The COVID-19 pandemic has affected us all in different ways, but there is growing evidence of the negative impact it has had on women who already face inequality in the workplace.
Right now, many businesses will be preparing their gender pay gap reports ahead of the deadline of 4 April 2021. In fact, some leaders in the field have already published theirs.
Gender pay gap reporting provides a platform for transparency, accountability and resilience in a time of crisis. That’s why we have confirmed that employers need to publish their gender pay gap data for the 2020/21 reporting year.
Firms should aim to report by 4 April 2021 as usual. However, in recognition of the difficulties that some companies continue to face, we will allow a six-month grace period before enforcement begins. That means that anyone who has not reported by 4 October 2021 will face enforcement action.
Who has to report?
Businesses in England, Scotland and Wales with 250 or more employees must publish their gender pay gap reports on the government’s portal and on the employer’s website.
What do businesses need to report?
Employers need to publish six calculations showing:
- Mean gender pay gap in hourly pay
- Median gender pay gap in hourly pay
- Mean bonus gender pay gap
- Median bonus gender pay gap
- Proportion of males and females receiving a bonus payment
- Proportion of males and females in each pay quartile.
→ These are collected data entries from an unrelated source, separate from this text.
(** ... and promises: items come out in the order they went in, all or none. *)
Class MessageQueueLaws (Q E : Type) `{MessageQueue Q E} := {
  mq_items : Q -> list E;
  mq_write_ok l q q' : mq_write l q = (true, q') -> mq_items q' = mq_items q ++ l;
  mq_writeBlocking_ok l q q' : mq_writeBlocking l q = (true, q') -> mq_items q' = mq_items q ++ l;
  mq_read_ok n q : (n <= length (mq_items q))%nat ->
    exists q', mq_read n q = (Some (take n (mq_items q)), q') /\ mq_items q' = drop n (mq_items q)
}.

Record EventMessageQueueWrapperAidl (Q : Type) := {
  mQueue : Q;
  mIntermediateEventBuffer : list AidlEvent
}.

Arguments mQueue {Q}.
Arguments mIntermediateEventBuffer {Q}.

Section wrapper.
Context (DEVICE_PRIVATE_BASE : Z) {Q : Type} `{MessageQueue Q AidlEvent}.

Abbreviation wrapper := (EventMessageQueueWrapperAidl Q).

Definition with_queue (q : Q) (b : list AidlEvent) : wrapper :=
  {| mQueue := q; mIntermediateEventBuffer := b |}.

(** The loop of [read]: event [i] of the buffer into element [i] of the caller's
    array. *)
Fixpoint to_hidl_events (buf : list AidlEvent) (olds : list V2_1Event) {struct olds} :
    option (list V2_1Event) :=
  match olds, buf with
  | [], _ => Some []
  | old :: olds, e :: buf =>
      h ← convertToHidlEvent DEVICE_PRIVATE_BASE e old;
      hs ← to_hidl_events buf olds;
      Some (h :: hs)
  | _ :: _, [] => None
  end.

(** Reads [length events] events; [None]: past the end of the buffer, or an abort in
    a conversion, which runs whether or not the queue was read. *)
Definition wrapper_read (events : list V2_1Event) (w : wrapper) :
    option (bool * list V2_1Event * wrapper) :=
  let numToRead := length events in
  if (length (mIntermediateEventBuffer w) <? numToRead)%nat then None
  else
    let '(items, q) := mq_read numToRead (mQueue w) in
    let buf := match items with
               | Some l => l ++ drop (length l) (mIntermediateEventBuffer w)
               | None => mIntermediateEventBuffer w
               end in
    hs ← to_hidl_events buf events;
    Some (bool_decide (is_Some items), hs, with_queue q buf).

(** The loop all three writes start with: the converted events, and the buffer. *)
Definition fill_buffer (events : list V2_1Event) (w : wrapper) :
    option (list AidlEvent * list AidlEvent) :=
  if (length (mIntermediateEventBuffer w) <? length events)%nat then None
  else
    l ← mapM (convertToAidlEvent DEVICE_PRIVATE_BASE) events;
    Some (l, l ++ drop (length l) (mIntermediateEventBuffer w)).

Definition wrapper_write (events : list V2_1Event) (w : wrapper) : option (bool * wrapper) :=
  '(l, buf) ← fill_buffer events w;
  let '(ok, q) := mq_write l (mQueue w) in
  Some (ok, with_queue q buf).

(** The overload on a vector. *)
Definition wrapper_write_vector (events : list V2_1Event) (w : wrapper) : option (bool * wrapper) :=
  '(l, buf) ← fill_buffer events w;
  let '(ok, q) := mq_write l (mQueue w) in
  Some (ok, with_queue q buf).

Definition wrapper_writeBlocking (events : list V2_1Event) (w : wrapper) :
    option (bool * wrapper) :=
  '(l, buf) ← fill_buffer events w;
  let '(ok, q) := mq_writeBlocking l (mQueue w) in
  Some (ok, with_queue q buf).

End wrapper.

(** [convertToAidlSensorInfos] of the callback wrapper. *)
Definition convertToAidlSensorInfos (l : list SensorInfo) : list SensorInfo := map convertSensorInfo l.

(** ** HalProxyAidl *)

Inductive Result := OK | PERMISSION_DENIED | NO_MEMORY | BAD_VALUE | INVALID_OPERATION | OTHER_RESULT.

Inductive RateLevel := STOP | RATE_NORMAL | FAST | VERY_FAST | OTHER_RATE.
Inductive OperationMode := MODE_NORMAL | DATA_INJECTION | OTHER_MODE.
Inductive SharedMemType := ASHMEM | GRALLOC | OTHER_MEM.
Inductive SharedMemFormat := SENSORS_EVENT | OTHER_FORMAT.

Record SharedMemInfo := {
  mem_type : SharedMemType;
  mem_format : SharedMemFormat;
  mem_size : Z;
  memoryHandle : Z
}.

(** The base class HalProxy (hardware/interfaces): [None] for the two calls with a
    result callback when the callback is not called. *)
Class HalProxy (S : Type) := {
  hp_activate : Z -> bool -> S -> Result * S;
  hp_batch : Z -> Z -> Z -> S -> Result * S;
  hp_configDirectReport : Z -> Z -> RateLevel -> S -> option (Result * Z) * S;
  hp_flush : Z -> S -> Result * S;
  hp_getSensors : S -> list (Z * SensorInfo);
  hp_injectSensorData : V2_1Event -> S -> Result * S;
  hp_registerDirectChannel : SharedMemInfo -> S -> option (Result * Z) * S;
  hp_setOperationMode : OperationMode -> S -> Result * S;
  hp_unregisterDirectChannel : Z -> S -> Result * S
}.

Section proxy.
Context {S : Type} `{HalProxy S}.
Context (DEVICE_PRIVATE_BASE ERROR_NO_MEMORY : Z) (SENSOR_STRING_TYPE_PROXIMITY : string).

Definition resultToAStatus (result : Result) : ScopedAStatus :=
  match result with
  | OK => status_ok
  | PERMISSION_DENIED => fromExceptionCode EX_SECURITY
  | NO_MEMORY => fromServiceSpecificError ERROR_NO_MEMORY
  | BAD_VALUE => fromExceptionCode EX_ILLEGAL_ARGUMENT
  | INVALID_OPERATION => fromExceptionCode EX_UNSUPPORTED_OPERATION
  | OTHER_RESULT => fromExceptionCode EX_TRANSACTION_FAILED
  end.

(** [None]: assert(false). *)
Definition convertRateLevel (r : RateLevel) : option RateLevel :=
  match r with OTHER_RATE => None | r => Some r end.

Definition convertOperationMode (m : OperationMode) : option OperationMode :=
  match m with OTHER_MODE => None | m => Some m end.

Definition convertSharedMemType (t : SharedMemType) : option SharedMemType :=
  match t with OTHER_MEM => None | t => Some t end.

Definition convertSharedMemFormat (f : SharedMemFormat) : option SharedMemFormat :=
  match f with OTHER_FORMAT => None | f => Some f end.

Definition convertSharedMemInfo (i : SharedMemInfo) : option SharedMemInfo :=
  t ← convertSharedMemType (mem_type i);
  f ← convertSharedMemFormat (mem_format i);
  Some {| mem_type := t; mem_format := f; mem_size := mem_size i; memoryHandle := memoryHandle i |}.

(** A call to the base class and its result. *)
Definition forward (r : Result * S) : ScopedAStatus * S := (resultToAStatus (fst r), snd r).

(** A call whose result comes through a callback; [token] is what *_aidl_return held. *)
Definition forward_callback (token : Z) (r : option (Result * Z) * S) : ScopedAStatus * Z * S :=
  match fst r with
  | Some (result, t) => (resultToAStatus result, t, snd r)
  | None => (fromExceptionCode EX_UNSUPPORTED_OPERATION, token, snd r)
  end.

Definition activate (handle : Z) (enabled : bool) (s : S) : ScopedAStatus * S :=
  forward (hp_activate handle enabled s).

Definition batch (handle period latency : Z) (s : S) : ScopedAStatus * S :=
  forward (hp_batch handle period latency s).

Definition configDirectReport (handle channel : Z) (rate : RateLevel) (token : Z) (s : S) :
    option (ScopedAStatus * Z * S) :=
  r ← convertRateLevel rate; Some (forward_callback token (hp_configDirectReport handle channel r s)).

Definition flush (handle : Z) (s : S) : ScopedAStatus * S := forward (hp_flush handle s).

(** [1] as a float. *)
Definition float_one : Z := 0x3f800000.

(** The fix-ups of one sensor. *)
Definition fix_sensor (dst : SensorInfo) : SensorInfo :=
  let perm := if (requiredPermission dst =? "com.samsung.permission.SSENSOR")%string then ""%string
              else requiredPermission dst in
  let prox := (typeAsString dst =? "com.samsung.sensor.physical_proximity")%string ||
              (typeAsString dst =? "com.samsung.sensor.hover_proximity")%string in
  {| info_handle := info_handle dst; info_name := info_name dst; info_vendor := info_vendor dst;
     info_version := info_version dst;
     info_type := if prox then PROXIMITY else info_type dst;
     typeAsString := if prox then SENSOR_STRING_TYPE_PROXIMITY else typeAsString dst;
     maxRange := if prox then float_one else maxRange dst;
     resolution := resolution dst; power := power dst; minDelay := minDelay dst;
     fifoReservedEventCount := fifoReservedEventCount dst;
     fifoMaxEventCount := fifoMaxEventCount dst; requiredPermission := perm;
     maxDelay := maxDelay dst; flags := flags dst |}.

(** Appends to the caller's vector. *)
Definition getSensorsList (out : list SensorInfo) (s : S) : ScopedAStatus * list SensorInfo :=
  (status_ok, out ++ map (fun '(_, i) => convertSensorInfo (fix_sensor i)) (hp_getSensors s)).

(** [junk] is the uninitialised local event. *)
Definition injectSensorData (e : AidlEvent) (junk : V2_1Event) (s : S) : option (ScopedAStatus * S) :=
  h ← convertToHidlEvent DEVICE_PRIVATE_BASE e junk; Some (forward (hp_injectSensorData h s)).

Definition registerDirectChannel (mem : SharedMemInfo) (token : Z) (s : S) :
    option (ScopedAStatus * Z * S) :=
  i ← convertSharedMemInfo mem; Some (forward_callback token (hp_registerDirectChannel i s)).

Definition setOperationMode (m : OperationMode) (s : S) : option (ScopedAStatus * S) :=
  m ← convertOperationMode m; Some (forward (hp_setOperationMode m s)).

Definition unregisterDirectChannel (channel : Z) (s : S) : ScopedAStatus * S :=
  forward (hp_unregisterDirectChannel channel s).

End proxy.

(** ** Specification *)

Definition sbyte (z : Z) : Prop := - 128 <= z < 128.
Definition sword (z : Z) : Prop := - 2 ^ 31 <= z < 2 ^ 31.

(** The fields within their types, the arrays at their lengths. *)
Definition payload_fits (p : EventPayload) : Prop :=
  match p with
  | meta what => word what
  | vec3 x y z st => word x /\ word y /\ word z /\ sbyte st
  | vec4 x y z w => word x /\ word y /\ word z /\ word w
  | uncal x y z xb yb zb => word x /\ word y /\ word z /\ word xb /\ word yb /\ word zb
  | scalar f => word f
  | stepCount n => - 2 ^ 63 <= n < 2 ^ 63
  | heartRate bpm st => word bpm /\ sbyte st
  | pose6DOF vs => length vs = 15%nat /\ Forall word vs
  | dynamic _ h uuid => sword h /\ length uuid = 16%nat
  | additional t n (dataInt32 vs) => word t /\ sword n /\ length vs = 14%nat /\ Forall sword vs
  | additional t n (dataFloat vs) => word t /\ sword n /\ length vs = 14%nat /\ Forall word vs
  | data vs => length vs = 16%nat /\ Forall word vs
  | headTracker rx ry rz vx vy vz n =>
      word rx /\ word ry /\ word rz /\ word vx /\ word vy /\ word vz /\ sword n
  end.

(** The payload a sensor type calls for. *)
Definition payload_matches (base : Z) (t : SensorType) (p : EventPayload) : bool :=
  match t, p with
  | META_DATA, meta _ => true
  | (ACCELEROMETER | MAGNETIC_FIELD | ORIENTATION | GYROSCOPE | GRAVITY | LINEAR_ACCELERATION),
      vec3 _ _ _ _ => true
  | GAME_ROTATION_VECTOR, vec4 _ _ _ _ => true
  | (ROTATION_VECTOR | GEOMAGNETIC_ROTATION_VECTOR), data _ => true
  | (ACCELEROMETER_UNCALIBRATED | MAGNETIC_FIELD_UNCALIBRATED | GYROSCOPE_UNCALIBRATED),
      uncal _ _ _ _ _ _ => true
  | STEP_COUNTER, stepCount _ => true
  | HEART_RATE, heartRate _ _ => true
  | POSE_6DOF, pose6DOF _ => true
  | DYNAMIC_SENSOR_META, dynamic _ _ _ => true
  | ADDITIONAL_INFO, additional _ _ _ => true
  | HEAD_TRACKER, headTracker _ _ _ _ _ _ _ => true
  | OTHER_TYPE n, data _ => base <=? n
  | (DEVICE_ORIENTATION | LIGHT | PRESSURE | PROXIMITY | RELATIVE_HUMIDITY | AMBIENT_TEMPERATURE
    | SIGNIFICANT_MOTION | STEP_DETECTOR | TILT_DETECTOR | WAKE_GESTURE | GLANCE_GESTURE
    | PICK_UP_GESTURE | WRIST_TILT_GESTURE | STATIONARY_DETECT | MOTION_DETECT | HEART_BEAT
    | LOW_LATENCY_OFFBODY_DETECT | HINGE_ANGLE), scalar _ => true
  | _, _ => false
  end.

(** What the detour through the HIDL union loses: the values of a rotation vector
    past the fifth, and that additional info was float. *)
Definition canonical_payload (t : SensorType) (p : EventPayload) : EventPayload :=
  match t, p with
  | (ROTATION_VECTOR | GEOMAGNETIC_ROTATION_VECTOR), data vs => data (take 5 vs ++ replicate 11 0)
  | ADDITIONAL_INFO, additional ty n (dataFloat vs) => additional ty n (dataInt32 (map (wrap_s 32) vs))
  | _, p => p
  end.

Definition canonical (e : AidlEvent) : AidlEvent :=
  {| timestamp := timestamp e; sensorHandle := sensorHandle e; sensorType := sensorType e;
     payload := canonical_payload (sensorType e) (payload e) |}.

(** ** Lemmas *)

Abbreviation sized m := (length m = 64%nat).

Lemma put_sized off d m : sized m -> (off + length d <= 64)%nat -> sized (put off d m).
Proof. intros Hm Hd. rewrite put_length; lia. Qed.

Lemma get_put_eq off d m n : sized m -> (off + length d <= 64)%nat -> n = length d ->
  get off n (put off d m) = d.
Proof. intros Hm Hd ->. apply get_put. lia. Qed.

Lemma get_put_ne off d m o n : sized m -> (off <= 64)%nat ->
  (o + n <= off)%nat \/ (off + length d <= o)%nat -> get o n (put off d m) = get o n m.
Proof. intros Hm Ho [?|?]; [apply get_put_before|apply get_put_after]; lia. Qed.

(** A store inside the union keeps its size; loads see the last store to their field. *)
Ltac union_size := repeat (apply put_sized; [|rewrite ?le32s_length, ?length_app; simpl; lia]); assumption.

Ltac union_load :=
  unfold get32, get8;
  repeat first [rewrite get_put_eq by (union_size || (rewrite ?le32s_length; simpl; lia))
               |rewrite get_put_ne by (union_size || (rewrite ?le32s_length; simpl; lia))];
  rewrite ?of_le32_wrap.

Lemma i8_u8 z : sbyte z -> i8 (u8 z) = z.
Proof. intros Hz. unfold i8, sbyte in *. rewrite wrap_s_wrap_u. apply wrap_s_id; lia. Qed.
What if a business has furloughed staff?
We know many employers will have furloughed staff on the snapshot date and we have published guidance on how they should be included in their calculations.
Anyone receiving full pay (including furloughed employees whose salaries were topped up to full pay) is a ‘full pay relevant employee’ and should be included in all calculations.
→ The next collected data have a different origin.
(* ===== verification/Arena.v ===== *)
(** Model of the demangler's node allocator, the class BumpPointerAllocator of
    src/shims/libdemangle/cxa_demangle.cpp.

    A block is known by an identifier: 0 is the buffer inside the object, malloc
    hands out fresh ones.  An address is a block and an offset into it; the header
    of a block, its BlockMeta, lies at offset 0.  The model covers both word sizes
    of the devices ([arch]).  malloc answering null ends the process. *)
From S2P Require Import Prelude.
Local Open Scope Z_scope.

(** ** Data *)

Inductive arch := ILP32 | LP64.

(** The width of [size_t], and the size of the two words of a BlockMeta. *)
Definition size_width (a : arch) : Z := match a with ILP32 => 32 | LP64 => 64 end.
Definition sizeof_BlockMeta (a : arch) : Z := match a with ILP32 => 8 | LP64 => 16 end.

#[global] Arguments size_width : simpl never.
#[global] Arguments sizeof_BlockMeta : simpl never.

Definition AllocSize : Z := 4096.
Definition UsableAllocSize (a : arch) : Z := AllocSize - sizeof_BlockMeta a.

(** A block: its identifier, the bytes malloc gave it, and [Current]. *)
Record BlockMeta := {
  block_id : nat;
  block_bytes : Z;
  Current : Z
}.

(** The list from [BlockList] along [Next]; [fresh] is the next identifier malloc
    hands out and [freed] the blocks given back, oldest first. *)
Record BumpPointerAllocator := {
  BlockList : list BlockMeta;
  fresh : nat;
  freed : list nat
}.

Record address := {
  in_block : nat;
  at_offset : Z
}.

Inductive alloc_result :=
  | Terminated                    (* std::terminate *)
  | NoBlocks                      (* a null BlockList is dereferenced *)
  | Allocated (p : address) (s : BumpPointerAllocator).

Definition InitialBuffer : nat := 0.

(** ** Operations *)

Definition BumpPointerAllocator_new : BumpPointerAllocator :=
  {| BlockList := [{| block_id := InitialBuffer; block_bytes := AllocSize; Current := 0 |}];
     fresh := 1; freed := [] |}.

Section allocator.
Context (a : arch).

(** [malloc] of [bytes] for the block put into the list by [f]. *)
Definition with_block (bytes : Z) (f : BlockMeta -> list BlockMeta) (s : BumpPointerAllocator) :
    BumpPointerAllocator :=
  {| BlockList := f {| block_id := fresh s; block_bytes := bytes; Current := 0 |};
     fresh := S (fresh s); freed := freed s |}.

Definition grow (malloc : bool) (s : BumpPointerAllocator) : option BumpPointerAllocator :=
  if malloc then Some (with_block AllocSize (fun b => b :: BlockList s) s) else None.

(** The new block goes behind the head of the list. *)
Definition allocateMassive (malloc : bool) (NBytes : Z) (s : BumpPointerAllocator) : alloc_result :=
  let NBytes := wrap_u (size_width a) (NBytes + sizeof_BlockMeta a) in
  if negb malloc then Terminated
  else
    match BlockList s with
    | [] => NoBlocks
    | b :: bs =>
        Allocated {| in_block := fresh s; at_offset := sizeof_BlockMeta a |}
          (with_block NBytes (fun n => b :: n :: bs) s)
    end.

(** [(N + 15u) & ~15u]: the mask is an [unsigned int], so it has no high bits. *)
Definition round16 (N : Z) : Z :=
  Z.land (wrap_u (size_width a) (N + 15)) (u32 (Z.lnot 15)).

(** Takes [N] bytes from the head of the list. *)
Definition bump (N : Z) (s : BumpPointerAllocator) : alloc_result :=
  match BlockList s with
  | [] => NoBlocks
  | b :: bs =>
      let c := wrap_u (size_width a) (Current b + N) in
      Allocated {| in_block := block_id b;
                   at_offset := wrap_u (size_width a) (sizeof_BlockMeta a + c - N) |}
        {| BlockList := {| block_id := block_id b; block_bytes := block_bytes b; Current := c |} :: bs;
           fresh := fresh s; freed := freed s |}
  end.

(** [malloc]: whether the malloc this call may make succeeds. *)
Definition allocate (malloc : bool) (N : Z) (s : BumpPointerAllocator) : alloc_result :=
  let N := round16 N in
  match BlockList s with
  | [] => NoBlocks
  | b :: _ =>
      if UsableAllocSize a <=? wrap_u (size_width a) (N + Current b) then
        if UsableAllocSize a <? N then allocateMassive malloc N s
        else match grow malloc s with
             | None => Terminated
             | Some s => bump N s
             end
      else bump N s
  end.

Definition reset (s : BumpPointerAllocator) : BumpPointerAllocator :=
  {| BlockList := BlockList BumpPointerAllocator_new; fresh := fresh s;
     freed := freed s ++ filter (fun i => i <> InitialBuffer) (map block_id (BlockList s)) |}.

(** The memory of an array of [sz] node pointers ([allocateNodeArray]). *)
Definition allocateNodeArray (malloc : bool) (sz : Z) (s : BumpPointerAllocator) : alloc_result :=
  allocate malloc (wrap_u (size_width a) (size_width a / 8 * sz)) s.

(** The parser's use: requests, each with the answer of malloc, and resets.  The
    regions handed out since the last reset, newest first, with the sizes asked for;
    [None] when malloc failed. *)
Inductive arena_op := Request (malloc : bool) (N : Z) | Reset.

Definition arena_step (o : arena_op) (rs : list (address * Z) * BumpPointerAllocator) :
    option (list (address * Z) * BumpPointerAllocator) :=
  match o with
  | Request m N =>
      match allocate m N rs.2 with
      | Allocated p s => Some ((p, N) :: rs.1, s)
      | _ => None
      end
  | Reset => Some ([], reset rs.2)
  end.

Fixpoint arena_run (ops : list arena_op) (rs : list (address * Z) * BumpPointerAllocator) :
    option (list (address * Z) * BumpPointerAllocator) :=
  match ops with
  | [] => Some rs
  | o :: ops => rs ← arena_step o rs; arena_run ops rs
  end.

End allocator.

(** ** Specification *)

(** Every block malloc handed out is in the list or was freed, and none twice; the
    buffer of the object is never freed. *)
Definition blocks_owned (s : BumpPointerAllocator) : Prop :=
  map block_id (BlockList s) ++ freed s ≡ₚ seq 0 (fresh s) /\
  InitialBuffer ∈ map block_id (BlockList s).

(** Two regions share no byte. *)
Definition disjoint_regions (r1 r2 : address * Z) : Prop :=
  in_block r1.1 <> in_block r2.1 \/
  at_offset r1.1 + r1.2 <= at_offset r2.1 \/ at_offset r2.1 + r2.2 <= at_offset r1.1.

(** The list is never empty and its head is a block nodes are taken from; blocks
    have different identifiers; a region lies inside a block of the list behind its
    header, aligned to the size of a header, below [Current] if the block is the head;
    no two regions overlap. *)
Record arena_ok (a : arch) (regions : list (address * Z)) (s : BumpPointerAllocator) : Prop := {
  ao_blocks : BlockList s <> [];
  ao_head : forall b, head (BlockList s) = Some b ->
    block_bytes b = AllocSize /\ 0 <= Current b <= UsableAllocSize a /\ (16 | Current b) /\
    forall r, r ∈ regions -> in_block r.1 = block_id b -> at_offset r.1 + r.2 <= sizeof_BlockMeta a + Current b;
  ao_ids : NoDup (map block_id (BlockList s));
  ao_fresh : forall b, b ∈ BlockList s -> (block_id b < fresh s)%nat;
  ao_in : forall r, r ∈ regions -> 0 <= r.2 /\
    exists b, b ∈ BlockList s /\ in_block r.1 = block_id b /\
      sizeof_BlockMeta a <= at_offset r.1 /\ at_offset r.1 + r.2 <= block_bytes b /\
      (sizeof_BlockMeta a | at_offset r.1);
  ao_disjoint : ForallOrdPairs disjoint_regions regions
}.

(** ** Lemmas *)

Section lemmas.
Context (a : arch).

Lemma sizeof_cases : sizeof_BlockMeta a = 8 \/ sizeof_BlockMeta a = 16.
Proof. destruct a; auto. Qed.

Lemma sizeof_divide z : (16 | z) -> (sizeof_BlockMeta a | sizeof_BlockMeta a + z).
Proof.
  intros. apply Z.divide_add_r; [apply Z.divide_refl|]. etransitivity; [|done]. by apply Z.mod_divide; destruct a.
Qed.

Lemma width_le z : z < 2 ^ 32 -> z < 2 ^ size_width a.
Proof. intros. unfold size_width. destruct a; lia. Qed.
Anyone receiving less than full pay because of being on temporary leave (e.g., they were furloughed under the Coronavirus Job Retention Scheme) is not a ‘full pay relevant employee’ and should not be included when calculating:
- Mean gender pay gap in hourly pay
- Median gender pay gap in hourly pay
- Proportion of males and females in each pay quartile.
Anyone employed by the business on the snapshot date, regardless of whether they were on leave, counts as a ‘relevant employee’ and should be included when calculating:
- Whether you have a headcount of 250 or more employees
- Proportion of males and females receiving a bonus payment
- Mean bonus gender pay gap
- Median bonus gender pay gap.
Maintaining momentum
We know that many employers have been taking concerted action over recent years to reduce their gender pay gaps and harness the benefits of workplace equality. Sadly, the long-term impacts of COVID-19 on women in the labour market will be felt long after this year and could reverse progress. This is why it’s vital to continue the good work many employers have already put in to close pay gaps and to have the data to understand where gaps are widening.
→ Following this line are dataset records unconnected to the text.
(* ===== verification/Demangle.v ===== *)
(** Model of the demangler shim, src/shims/libdemangle/cxa_demangle.cpp: the parser
    of discriminators, the dump of a syntax tree (DumpVisitor) and __cxa_demangle.

    The grammar's parser, the node types and the output stream are in the header
    demangle/ItaniumDemangle.h, which the tree does not hold: the nodes are a finite
    map from addresses to a kind name with the fields its [match] hands out, and the
    parser and the stream are the class [ItaniumDemangle].  The text the visitor
    writes to stderr is part of its state. *)
From stdpp Require Import pretty.
From S2P Require Import Prelude.
From Stdlib Require Import Ascii.
Local Open Scope Z_scope.

(** ** Discriminators *)

Definition isdigit (c : ascii) : bool :=
  (Ascii.nat_of_ascii "0" <=? Ascii.nat_of_ascii c)%nat &&
  (Ascii.nat_of_ascii c <=? Ascii.nat_of_ascii "9")%nat.

(** [for (; t1 != last && std::isdigit( *t1); ++t1)] *)
Fixpoint skip_digits (t1 : list ascii) : list ascii :=
  match t1 with
  | c :: t => if isdigit c then skip_digits t else t1
  | [] => []
  end.

(** A pointer into the text [first, last) is the rest of the text it points to. *)
Definition parse_discriminator (first : list ascii) : list ascii :=
  match first with
  | [] => first
  | c :: t1 =>
      if bool_decide (c = "_"%char) then
        match t1 with
        | [] => first
        | d :: t2 =>
            if isdigit d then t2
            else if bool_decide (d = "_"%char) then
              match skip_digits t2 with
              | e :: t3 => if bool_decide (e = "_"%char) then t3 else first
              | [] => first
              end
            else first
        end
      else if isdigit c then
        match skip_digits t1 with
        | [] => []
        | _ :: _ => first
        end
      else first
  end.

(** ** The dump of a tree *)

Inductive ReferenceKind := LValue | RValue.
Inductive FunctionRefQual := FrefQualNone | FrefQualLValue | FrefQualRValue.
Inductive SpecialSubKind := allocator | basic_string | SSK_string | istream | ostream | iostream.

(** A node's address; null is [None]. *)
Definition Node_ptr := option nat.

Inductive NodeOrString :=
  | NOS_Node (N : Node_ptr)
  | NOS_String (SV : string)
  | NOS_Empty.

(** What the fields of a node may be: the overloads of [print]. *)
Inductive node_field :=
  | FStringView (SV : string)
  | FNode (N : Node_ptr)
  | FNodeOrString (NS : NodeOrString)
  | FNodeArray (A : list Node_ptr)
  | FBool (B : bool)
  | FUnsigned (N : Z)
  | FSigned (N : Z)
  | FReferenceKind (RK : ReferenceKind)
  | FFunctionRefQual (RQ : FunctionRefQual)
  | FQualifiers (Qs : Z)
  | FSpecialSubKind (SSK : SpecialSubKind).

(** A node: the name of its kind and the (one or more) fields [match] hands out; a
    forward reference to a template argument with its index and, once resolved, the
    node it refers to. *)
Inductive node :=
  | NodeT (name : string) (V : node_field) (Vs : list node_field)
  | ForwardTemplateReference (Index : node_field) (Ref : Node_ptr).

(** The bits of [Qualifiers], from the header. *)
Class QualifierBits := {
  QualConst : Z;
  QualVolatile : Z;
  QualRestrict : Z
}.

(** [Printing] holds the nodes whose flag of that name is set; [err] is what stderr
    received. *)
Record DumpVisitor := {
  Depth : Z;
  PendingNewline : bool;
  Printing : gset nat;
  err : string
}.

Definition wantsNewline (V : node_field) : bool :=
  match V with
  | FNode _ => true
  | FNodeArray A => bool_decide (A <> [])
  | _ => false
  end.

Definition anyWantNewline (Vs : list node_field) : bool := existsb wantsNewline Vs.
Like the CBI, we strongly encourage employers to develop time-bound, target driven action plans to address their pay gaps. Action plans send a clear commitment on the part of employers that they want to take meaningful steps to address the underlying causes of any gaps. Recognising and most importantly, doing something about gender equality in the workplace creates competitive advantage at a time when employers need it most.